**What you should do**
In the entries below, find the line with "pose proof (len_nonneg" and print exactly every line from there up to and including the line with "cmdBytes rand_Int snapOk", with no other lines.

**Given records**
(* ===== verification/PeerTickProps.v ===== *)
(** * PeerTickProps: what the clock of a peer never does

    [kv/raftstore/ticker.go] under the default configuration of [kv/config/config.go]. *)

From stdpp Require Import base option list strings gmap tactics.
From S2P Require Import Prelude.
From S2P Require Import Eraftpb.
From S2P Require Import RaftStorage.
From S2P Require Import RaftServerpb.
From S2P Require Import Raft.
From S2P Require Import RawNode.
From S2P Require Import Metapb.
From S2P Require Import Engine.
From S2P Require Import PeerStorage.
From S2P Require Import PeerStorageProps.
From S2P Require Import RaftCmdpb.
From S2P Require Import RaftstoreUtil.
From S2P Require Import Peer.
From S2P Require Import PeerMsg.
From S2P Require Import PeerRun.

Create HintDb calm.

Section Tick.
Context {D : Type} `{Badger D}.
Context (regionStateBytes : PeerState -> Region -> list Z) (snapRegion : option (list Z) -> option (option Region)).
Context (cmdBytes : RaftCmdRequest -> list Z) (rand_Int : nat -> Z) (cfg : Peer.Config) (snapOk : Z -> Z -> Z -> bool).
Abbreviation handler := (Peer.handler D).

Definition no_heartbeat (e : effect D) : Prop := match e with EHeartbeat _ _ _ _ => False | _ => True end.
(** The clock stands at [n], the heartbeat is not scheduled, and none was sent. *)
Context (n : Z).
Record calm (d : handler) : Prop := {
  qt_tick : tk_tick (pe_ticker (d_peer d)) = n;
  qt_schedule : tk_schedules (pe_ticker (d_peer d)) !! 3%nat = Some (mkSchedule (-1) 0);
  qt_out : Forall no_heartbeat (d_out d);
}.
Lemma calm_ext d d' : calm d -> pe_ticker (d_peer d') = pe_ticker (d_peer d) -> d_out d' = d_out d -> calm d'.
Proof. intros [? ? ?] H1 H2. by split; rewrite ?H1, ?H2. Qed.
Lemma calm_emit d e : no_heartbeat e -> calm d -> calm (emit d e).
Proof. intros He [? ? ?]. split; [done..|]. apply Forall_app. split; [done|by constructor]. Qed.
Lemma calm_Done d cb resp : calm d -> calm (Done d cb resp).
Proof. destruct cb; [by apply calm_emit|done]. Qed.
Ltac qsolve :=
  cbn [fst snd] in *;
  first
  [ assumption
  | exact I
  | match goal with Hk : calm ?d |- calm ?d' => apply (calm_ext d d' Hk); reflexivity end
  | apply calm_emit; [exact I|]; qsolve
  | apply calm_Done; qsolve ].
#[local] Hint Extern 1 (calm _) => qsolve : calm.
Ltac qwalk := wlp_walk ltac:(eauto 2 with calm nocore).

Lemma getPeerFromCache_ticker (p : peer D) to : pe_ticker (getPeerFromCache p to).1 = pe_ticker p.
Proof. unfold getPeerFromCache. destruct (_ !! _); [done|]. by destruct (List.find _ _). Qed.
Lemma as_error_calm {A} d (o : RaftstoreUtil.result A) k :
  calm d -> wlp k (fun x => calm x.1) -> wlp (as_error d o k) (fun x => calm x.1).
Proof. intros Hk Hw. by destruct o. Qed.
Lemma preProposeRaftCommand_calm d req : calm d -> wlp (preProposeRaftCommand d req) (fun x => calm x.1).
Proof.
  intros Hk. unfold preProposeRaftCommand. apply as_error_calm; [done|]. destruct (negb _).
  { pose proof (getPeerFromCache_ticker (d_peer d) (LeaderId (d_peer d))) as Ht. destruct (getPeerFromCache _ _) as [p leader].
    cbn [fst] in Ht. by apply (calm_ext d). }
  do 2 (apply as_error_calm; [done|]). destruct (CheckRegionEpoch _ _ _) as [?|[]| |]; try exact Hk; try exact I.
  by destruct (findSiblingRegion d).
Qed.
Lemma proposeRequest_calm d msg cb : calm d -> wlp (proposeRequest snapRegion cmdBytes rand_Int d msg cb) calm.
Proof.
  intros Hk. unfold proposeRequest. set (d1 := match cb with Some _ => _ | None => _ end).
  assert (Hk1 : calm d1) by (unfold d1; destruct cb; qsolve). clearbody d1. cbv zeta. qwalk; qsolve.
Qed.
#[local] Hint Resolve preProposeRaftCommand_calm proposeRequest_calm : calm.
Lemma proposeAdminRequest_calm d msg admin cb :
  calm d -> wlp (proposeAdminRequest snapRegion cmdBytes rand_Int d msg admin cb) calm.
Proof. intros Hk. unfold proposeAdminRequest, AdminDone. qwalk; qsolve. Qed.
#[local] Hint Resolve proposeAdminRequest_calm : calm.
Lemma proposeRaftCommand_calm d msg cb : calm d -> wlp (proposeRaftCommand snapRegion cmdBytes rand_Int d msg cb) calm.
Proof. intros Hk. unfold proposeRaftCommand. qwalk; qsolve. Qed.
Lemma reschedule_calm d tp : calm d -> wlp (reschedule d tp) calm.
Proof.
  intros [Hn Hs Ho]. unfold reschedule, schedule. destruct tp; cbn [tick_no].
  1-3: match goal with |- context [deref ?o] => destruct o as [sched|]; [|exact I] end; cbn;
       split; [done|cbn; by rewrite list_lookup_insert_ne|done].
  rewrite Hs. cbn. split; [done| |done]. cbn. rewrite list_lookup_insert_eq; [done|]. by eapply lookup_lt_Some.
Qed.
#[local] Hint Resolve proposeRaftCommand_calm reschedule_calm : calm.
Lemma onRaftBaseTick_calm d : calm d -> wlp (onRaftBaseTick snapRegion rand_Int d) calm.
Proof.
  intros Hk. unfold onRaftBaseTick. destruct (ignore_err _ _); try exact I. by apply reschedule_calm, (calm_ext d).
Qed.
Lemma onRaftGCLogTick_calm d : calm d -> wlp (onRaftGCLogTick snapRegion cmdBytes rand_Int cfg d) calm.
Proof. intros Hk. unfold onRaftGCLogTick. qwalk; qsolve. Qed.
Lemma onSplitRegionCheckTick_calm pending d : calm d -> wlp (onSplitRegionCheckTick cfg pending d) calm.
Proof.
  intros Hk. unfold onSplitRegionCheckTick. qwalk; try qsolve.
  match goal with |- calm ?x => eapply (calm_ext (emit a (ESplitCheck (region a)))); [qsolve|reflexivity..] end.
Qed.
Lemma on_calm d tp k : calm d -> (calm d -> wlp (k d) calm) ->
  wlp (let! b := isOnTick (pe_ticker (d_peer d)) tp in if b : bool then k d else Ret d : outcome error handler) calm.
Proof. intros Hk Hw. destruct (isOnTick _ _) as [[]| | |]; try exact I; auto. Qed.
(** The heartbeat is never due: the clock does not stand at -1. *)
Lemma onTick_heartbeat_calm d : 0 <= n -> calm d ->
  wlp (let! b := isOnTick (pe_ticker (d_peer d)) PeerTickSchedulerHeartbeat in
       if b : bool then onSchedulerHeartbeatTick d else Ret d : outcome error handler) calm.
Proof.
  intros Hn Hk. unfold isOnTick. cbn [tick_no]. rewrite (qt_schedule _ Hk). cbn [deref ts_runAt]. cbv beta iota.
  rewrite (qt_tick _ Hk). destruct (Z.eqb_spec (-1) n); [lia|exact Hk].
Qed.
Lemma onTick_rest_calm pending d : 0 <= n -> calm d ->
  wlp (let on tp (k : handler -> outcome error handler) d :=
         (let! b := isOnTick (pe_ticker (d_peer d)) tp in if b : bool then k d else Ret d) in
       let! d := on PeerTickRaft (onRaftBaseTick snapRegion rand_Int) d in
       let! d := on PeerTickRaftLogGC (onRaftGCLogTick snapRegion cmdBytes rand_Int cfg) d in
       let! d := on PeerTickSchedulerHeartbeat onSchedulerHeartbeatTick d in
       let! d := on PeerTickSplitRegionCheck (onSplitRegionCheckTick cfg pending) d in
       Ret (emit d (ETick (pe_regionId (d_peer d))))) calm.
Proof.
  intros Hn Hk. cbv zeta beta.
  apply wlp_bind. eapply wlp_mono; [apply on_calm; [exact Hk|apply onRaftBaseTick_calm]|]. cbn beta. clear d Hk. intros d Hk.
  apply wlp_bind. eapply wlp_mono; [apply on_calm; [exact Hk|apply onRaftGCLogTick_calm]|]. cbn beta. clear d Hk. intros d Hk.
  apply wlp_bind. eapply wlp_mono; [by apply onTick_heartbeat_calm|]. cbn beta. clear d Hk. intros d Hk.
  apply wlp_bind. eapply wlp_mono; [apply on_calm; [exact Hk|apply onSplitRegionCheckTick_calm]|]. cbn beta. clear d Hk. intros d Hk.
  qsolve.
Qed.
End Tick.

Section Default.
Context {D : Type} `{Badger D}.
Context (regionStateBytes : PeerState -> Region -> list Z) (snapRegion : option (list Z) -> option (option Region)).
Context (cmdBytes : RaftCmdRequest -> list Z) (rand_Int : nat -> Z) (snapOk : Z -> Z -> Z -> bool).
Abbreviation handle := (HandleMsg (D := D) regionStateBytes snapRegion cmdBytes rand_Int NewDefaultConfig snapOk).

Lemma start_calm d : Forall no_heartbeat (d_out d) -> wlp (handle d MsgTypeStart) (calm 0).
Proof.
  intros Ho. cbn [HandleMsg]. unfold startTicker. change (newTicker _ NewDefaultConfig) with
    (Ret (E := error) (mkTicker (pe_regionId (d_peer d)) 0
       [mkSchedule 0 1; mkSchedule 0 10; mkSchedule 0 10; mkSchedule 0 0; mkSchedule 0 0; mkSchedule 0 0])).
  cbn. split; cbn; [done..|]. apply Forall_app. split; [exact Ho|by constructor].
Qed.
(** A stopped peer does not even move its clock. *)
Lemma tick_calm n pending d : 0 <= n -> n + 1 < two63 -> calm n d ->
  wlp (handle d (MsgTypeTick pending)) (fun d' => exists m, n <= m <= n + 1 /\ calm m d').
Proof.
  intros Hn Hlt Hk. cbn [HandleMsg]. unfold onTick. destruct (pe_stopped (d_peer d)).
  { exists n. split; [lia|exact Hk]. }
  destruct Hk as [Ht Hs Ho]. set (d1 := d <| d_peer ::= _ |>). assert (Hk : calm (n + 1) d1).
  { split; [|exact Hs|exact Ho]. change (int64 (tk_tick (pe_ticker (d_peer d)) + 1) = n + 1). rewrite Ht.
    apply int64_small. unfold two63 in *. lia. }
  clearbody d1. eapply wlp_mono; [apply (onTick_rest_calm) with (n := n + 1); [lia|exact Hk]|]. intros d' Hk'. exists (n + 1). split; [lia|exact Hk'].
Qed.
Lemma ticks_calm pendings : forall n d, 0 <= n -> n + len pendings < two63 -> calm n d ->
  wlp (foldM handle d (map MsgTypeTick pendings)) (fun d' => exists m, calm m d').
Proof.
  induction pendings as [|pending pendings IH]; intros n d Hn Hlt Hk; [by exists n|]. rewrite len_cons in Hlt.
  pose proof (len_nonneg pendings). cbn [map foldM]. apply wlp_bind.
  eapply wlp_mono; [apply (tick_calm n); [lia|lia|exact Hk]|]. intros d' (m & Hm & Hk'). apply (IH m); [lia|lia|exact Hk'].
Qed.
End Default.

(** Under the default configuration a peer never sends a heartbeat of its region to the
    scheduler on a tick. The interval of the heartbeat, 100 milliseconds, is a tenth of the
    base tick of one second, so the number of ticks between two heartbeats is zero, and a
    tick with that interval is not scheduled: from the start of the peer on, no clock tick
    ever makes the leader report its region. *)
Theorem default_config_never_heartbeats {D} `{Badger D} regionStateBytes snapRegion cmdBytes rand_Int snapOk
    (d : Peer.handler D) pendings d' :
  d_out d = [] -> len pendings < two63 ->
  foldM (HandleMsg regionStateBytes snapRegion cmdBytes rand_Int NewDefaultConfig snapOk) d
    (MsgTypeStart :: map MsgTypeTick pendings) = Ret d' ->
  forall region p pending size, EHeartbeat region p pending size ∉ d_out d'.
Proof.
  intros Hout Hlen Hrun region p pending size Hin.
  assert (Hq : Forall no_heartbeat (d_out d')).
  { cbn [foldM] in Hrun. bind_inv Hrun.
    assert (H0 : calm 0 a) by (refine (wlp_inv _ _ _ (start_calm _ _ _ _ _ d _) E); by rewrite Hout).
    by destruct (wlp_inv _ _ _ (ticks_calm _ _ _ _ _ pendings 0 a (Z.le_refl 0) Hlen H0) Hrun) as [m []]. }
  by apply (proj1 (list.Forall_forall _ _) Hq) in Hin.
Qed.

Lemma default_config_never_heartbeats_witness :
  exists d', foldM (HandleMsg noBytes noRegion demo_bytes demo_rand NewDefaultConfig noSnap) sample
    (MsgTypeStart :: map MsgTypeTick [false; false; false]) = Ret d'
  /\ forall region p pending size, EHeartbeat region p pending size ∉ d_out d'.
Proof.
  destruct (run_sat (fun _ => True) (foldM (HandleMsg noBytes noRegion demo_bytes demo_rand NewDefaultConfig noSnap) sample
    (MsgTypeStart :: map MsgTypeTick [false; false; false]))) as (d' & Hd & _); [by vm_compute|].
  exists d'. split; [exact Hd|].
  exact (default_config_never_heartbeats noBytes noRegion demo_bytes demo_rand noSnap sample [false; false; false] d'
    eq_refl ltac:(vm_compute; reflexivity) Hd).
Defined.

**Answer below**
  pose proof (len_nonneg pendings). cbn [map foldM]. apply wlp_bind.
  eapply wlp_mono; [apply (tick_calm n); [lia|lia|exact Hk]|]. intros d' (m & Hm & Hk'). apply (IH m); [lia|lia|exact Hk'].
Qed.
End Default.

(** Under the default configuration a peer never sends a heartbeat of its region to the
    scheduler on a tick. The interval of the heartbeat, 100 milliseconds, is a tenth of the
    base tick of one second, so the number of ticks between two heartbeats is zero, and a
    tick with that interval is not scheduled: from the start of the peer on, no clock tick
    ever makes the leader report its region. *)
Theorem default_config_never_heartbeats {D} `{Badger D} regionStateBytes snapRegion cmdBytes rand_Int snapOk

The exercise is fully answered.